(** *** A write that fails *)

Lemma try_save_err_inv f g s s' e :
  (modify (set_coord f);;
   try_catch saveCoordinationLocked (fun e => modify (set_coord g);; fail e)) s = (s', Err e) ->
  e = EPersist /\ coord s' = g (f (coord s)) /\ journal s' = journal s.
Proof.
  unfold mbind, SE_bind, modify, try_catch. simpl.
  destruct (save_inv (set_coord f s)) as [[-> Hn]|[(st & fs & Hst & _ & ->)|(st & Hst & ->)]];
    [done| |done].
  intros [= <- <-]. split_and!; [done|done|]. unfold journal. simpl in *. by rewrite Hst.
Qed.

(** A finalization or a destruction whose journal write is lost changes
    neither the memory nor the journal: the operation can be retried. *)
Theorem lost_write_changes_nothing lab fence generation now s s' :
  (finalizeCommittedGeneration lab fence generation now s = (s', Err EPersist) \/
   finishDestroyedLab lab fence now s = (s', Err EPersist)) ->
  coord s' = coord s /\ journal s' = journal s.
Proof.
  assert (forall (k : unit -> M unit), (checkFence lab fence now ≫= k) s = (s', Err EPersist) ->
            k tt s = (s', Err EPersist)) as Hfence.
  { intros k. unfold checkFence, inspect, mbind, SE_bind, fenceErrorLocked.
    repeat case_match; simplify_eq; done. }
  intros [H|H]; apply Hfence in H; clear Hfence.
  - unfold ownTransaction, get, mbind at 1, SE_bind at 1 in H.
    unfold mbind at 1, SE_bind at 1 in H.
    destruct (transactions s !! lab) as [tx|] eqn:Ht; [|done]. case_decide; [|done].
    destruct (_ =? _); [|done]. unfold mret at 1, SE_ret at 1 in H.
    destruct (txCommitted tx); [|done]. unfold refuse in H. simpl in H.
    erewrite bind_ok in H by reflexivity.
    apply try_save_err_inv in H as (_ & Hc & Hj). split; [|done]. rewrite Hc.
    unfold transactions in Ht. destruct (coord s). simpl in *.
    unfold set_Transactions. simpl. f_equal. by apply insert_delete_id.
  - erewrite bind_ok in H by reflexivity.
    assert ((modify (set_coord (forgetLab lab));;
             try_catch saveCoordinationLocked (fun e =>
               modify (set_coord (restoreLab lab (coord s)));; fail e)) s
            = (s', Err EPersist)) as H1.
    { revert H. unfold mbind, SE_bind, modify.
      by destruct (try_catch saveCoordinationLocked _ _) as [s1 [[]|e]]. }
    apply try_save_err_inv in H1 as (_ & Hc & Hj).
    split; [|done]. by rewrite Hc, restoreLab_forgetLab.
Qed.

(** ** Two error paths that leave the memory inconsistent *)

(** A node whose lab has an applied transaction and a store whose next write
    is lost. *)
Definition txDemoReq : txRequest :=
  mkTxRequest "g2" "g1" RawEmpty RawEmpty "g1" ModePlatform 0 ModePlatform 0 ∅ false [] [].
Definition txDemoTx : applyTransaction :=
  mkTx txDemoReq 3 zeroEvidence transactionApplied zeroInventory "" zeroRecovery true false.
Definition txDemoFence : Fence := mkFence "token" 3.
Definition txDemoServer (faults : list bool) : Server :=
  set_mutations (fun _ => {["lab" := mkLease "deploy" txDemoFence 1000]})
    (set_coord (fun _ => mkCoord ∅ ∅ {["lab" := mkGen "g1" "g2" ["g1"]]}
                           {["lab" := txDemoTx]} ∅ ∅ ∅)
       (freshServer "node1" (Some (mkStore None ∅ ∅)) faults)).

(** A commit whose journal write is lost takes the committed flag back
    but keeps the phase [committed], which is what the recovery status
    reports as consistent. *)
Theorem lost_commit_keeps_committed_phase :
  let s' := final (finishCommittedGeneration "lab" txDemoFence "g2" None 10)
              (txDemoServer [true]) in
  value (finishCommittedGeneration "lab" txDemoFence "g2" None 10) (txDemoServer [true])
    = Err EPersist /\
  txPhase <$> transactions s' !! "lab" = Some transactionCommitted /\
  txCommitted <$> transactions s' !! "lab" = Some false /\
  gCommitted (genOf s' "lab") = "g1".
Proof. split_and!; vm_compute; reflexivity. Qed.

(** A finished rollback whose journal write is lost puts the transaction
    back but not the generation record: the lab then has an open,
    uncommitted transaction and no prepared generation. *)
Theorem lost_recovery_forgets_prepared :
  let s := txDemoServer [true] in
  let s' := final (finishRecoveredGeneration "lab" txDemoFence "g2" 10) s in
  value (finishRecoveredGeneration "lab" txDemoFence "g2" 10) s = Err EPersist /\
  gPrepared (genOf s "lab") = "g2" /\
  transactions s' !! "lab" = Some txDemoTx /\ gPrepared (genOf s' "lab") = "".
Proof. split_and!; vm_compute; reflexivity. Qed.

(** ** Witnesses *)

(** A lease, a prepared generation, on the demo store of [Fencing]. *)
Definition txWire : Wire := mkWire "cos461" "g1" ModePlatform 0 false 0 "" [] None None.
Definition prep1 : M unit :=
  prepareGeneration "cos461" demoFence1 "" "g1" (RawWire txWire) ModePlatform 0 ∅ false [] []
    None 1500.
Definition txs1 : Server := final prep1 demo1.
Definition txs2 : Server := final (markGenerationApplying "cos461" demoFence1 "g1" 1600) txs1.
Definition txs3 : Server := final (markGenerationApplied "cos461" demoFence1 "g1" 1700) txs2.
Definition txCommit : M unit :=
  finishCommittedGeneration "cos461" demoFence1 "g1" None 1800.
Definition txs4 : Server := final txCommit txs3.

Lemma txs1_reach : reach 2 [Issue "cos461" demoFence1] txs1.
Proof.
  apply (reach_step 1 [Issue "cos461" demoFence1] demo1 []).
  - apply (reach_step 0 [] demo0 [Issue "cos461" demoFence1]); [by apply reach_init|].
    eapply (step_acquire _ _ _ demo0 demo1 (mkLeaseResponse _ _ _)).
    apply run_eq. vm_compute. reflexivity.
  - apply step_op. apply q_prepare.
Qed.

Lemma prepared_has_transaction_witness :
  gPrepared (genOf txs1 "cos461") = "g1" /\
  exists tx, transactions txs1 !! "cos461" = Some tx /\ txCommitted tx = false /\
             tGeneration tx = gPrepared (genOf txs1 "cos461").
Proof.
  split; [vm_compute; reflexivity|].
  apply (prepared_has_transaction 2 [Issue "cos461" demoFence1] txs1 "cos461");
    [exact txs1_reach|vm_compute; discriminate].
Defined.

Lemma txCommit_run : txCommit txs3 = (txs4, Ok tt).
Proof. apply (run_eq txCommit txs3). vm_compute. reflexivity. Qed.

Lemma commit_after_apply_witness :
  gCommitted (genOf txs3 "cos461") = "" /\ gCommitted (genOf txs4 "cos461") = "g1" /\
  durable txs4.
Proof.
  split; [vm_compute; reflexivity|].
  destruct (commit_after_apply "cos461" demoFence1 "g1" None 1800 txs3 txs4 txCommit_run)
    as (_ & _ & Hc & _ & _ & Hd).
  split; [exact Hc|exact Hd].
Defined.

Lemma commit_replaces_expected_witness :
  exists tx, transactions txs3 !! "cos461" = Some tx /\ tGeneration tx = "g1" /\
    (gCommitted (genOf txs3 "cos461") = txExpected (txReq tx) \/
     gCommitted (genOf txs3 "cos461") = "g1").
Proof.
  apply (commit_replaces_expected demo0 txs3 "cos461" demoFence1 "g1" None 1800 txs4);
    [reflexivity|reflexivity| |exact txCommit_run].
  eapply rtc_l; [apply (life_acquire (Ok "token-1") (demoReq "deploy") 1000)|].
  eapply rtc_l; [apply life_op, q_prepare|].
  eapply rtc_l; [apply life_op, q_applying|].
  eapply rtc_l; [apply life_op, q_applied|]. apply rtc_refl.
Defined.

--- TASK ---
What is needed is one number: how many lines of the records above contain the word "Some".

--- RESPONSE TO THE EXERCISE ---
6